Segment Start: GIVEN ENTRIES

(** X4. Uniform palettes: an image all of whose clusters are warm (Red,
    Orange or Yellow) is "Energetic & Passionate", one all of whose clusters
    are cool (Green or Blue) is "Cool & Professional", and one with only
    White and Black clusters is "Balanced & Neutral", whatever the number of
    clusters. *)
Theorem analyze_emotion_uniform (image_path : string) :
  extract_main_colors image_path ≠ [] →
  (Forall (fun b => warmth b = 1) (buckets (extract_main_colors image_path)) →
   analyze_emotion image_path = Ok "Energetic & Passionate") ∧
  (Forall (fun b => warmth b = -1) (buckets (extract_main_colors image_path)) →
   analyze_emotion image_path = Ok "Cool & Professional") ∧
  (Forall (fun b => warmth b = 0) (buckets (extract_main_colors image_path)) →
   analyze_emotion image_path = Ok "Balanced & Neutral").
Proof.
  intros Hne. rewrite analyze_emotion_sum.
  destruct (extract_main_colors image_path) as [|c colors] eqn:Hcolors; [done|].
  cbv beta iota zeta. set (l := c :: colors) in Hne |- *.
  rewrite emotion_label_quotient by by apply distinct_buckets_pos.
  rewrite sum_warmth_counts.
  pose proof (distinct_buckets_pos l Hne) as Hpos.
  pose proof (distinct_buckets_le l) as Hle.
  pose proof (buckets_length l) as Hlen.
  assert (∀ a b : Z, (a <? b) = true ↔ a < b) as Hlt by (intros; apply Z.ltb_lt).
  assert (∀ a b : Z, (a <? b) = false ↔ b ≤ a) as Hge by (intros; apply Z.ltb_ge).
  unfold emotion_label_Z. split_and!; intros Hall.
  - rewrite (filter_all _ _ Hall), filter_none; last first.
    { eapply Forall_impl; [exact Hall|]. simpl. lia. }
    rewrite Hlen. cbn [length].
    assert ((Z.of_nat (length (distinct_buckets l))
            <? 2 * (Z.of_nat (length l) - Z.of_nat 0)) = true) as ->; [|done].
    apply Hlt. lia.
  - rewrite (filter_all (fun b => warmth b = -1) _ Hall), filter_none; last first.
    { eapply Forall_impl; [exact Hall|]. simpl. lia. }
    rewrite Hlen. cbn [length].
    assert ((Z.of_nat (length (distinct_buckets l))
            <? 2 * (Z.of_nat 0 - Z.of_nat (length l))) = false) as ->
      by (apply Hge; lia).
    assert ((0 <? Z.of_nat 0 - Z.of_nat (length l)) = false) as ->
      by (apply Hge; lia).
    assert ((2 * (Z.of_nat 0 - Z.of_nat (length l))
            <? - Z.of_nat (length (distinct_buckets l))) = true) as ->; [|done].
    apply Hlt. lia.
  - rewrite !filter_none.
    2,3: (eapply Forall_impl; [exact Hall|]; simpl; lia).
    cbn [length].
    assert ((Z.of_nat (length (distinct_buckets l))
            <? 2 * (Z.of_nat 0 - Z.of_nat 0)) = false) as -> by (apply Hge; lia).
    assert ((2 * (Z.of_nat 0 - Z.of_nat 0)
            <? - Z.of_nat (length (distinct_buckets l))) = false) as ->
      by (apply Hge; lia).
    done.
Qed.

Segment End: GIVEN ENTRIES

## ACTIVITY
Go through the records above and return each line in which the word "Balanced" occurs.

## SOLUTION FOR THIS EXERCISE
    White and Black clusters is "Balanced & Neutral", whatever the number of
   analyze_emotion image_path = Ok "Balanced & Neutral").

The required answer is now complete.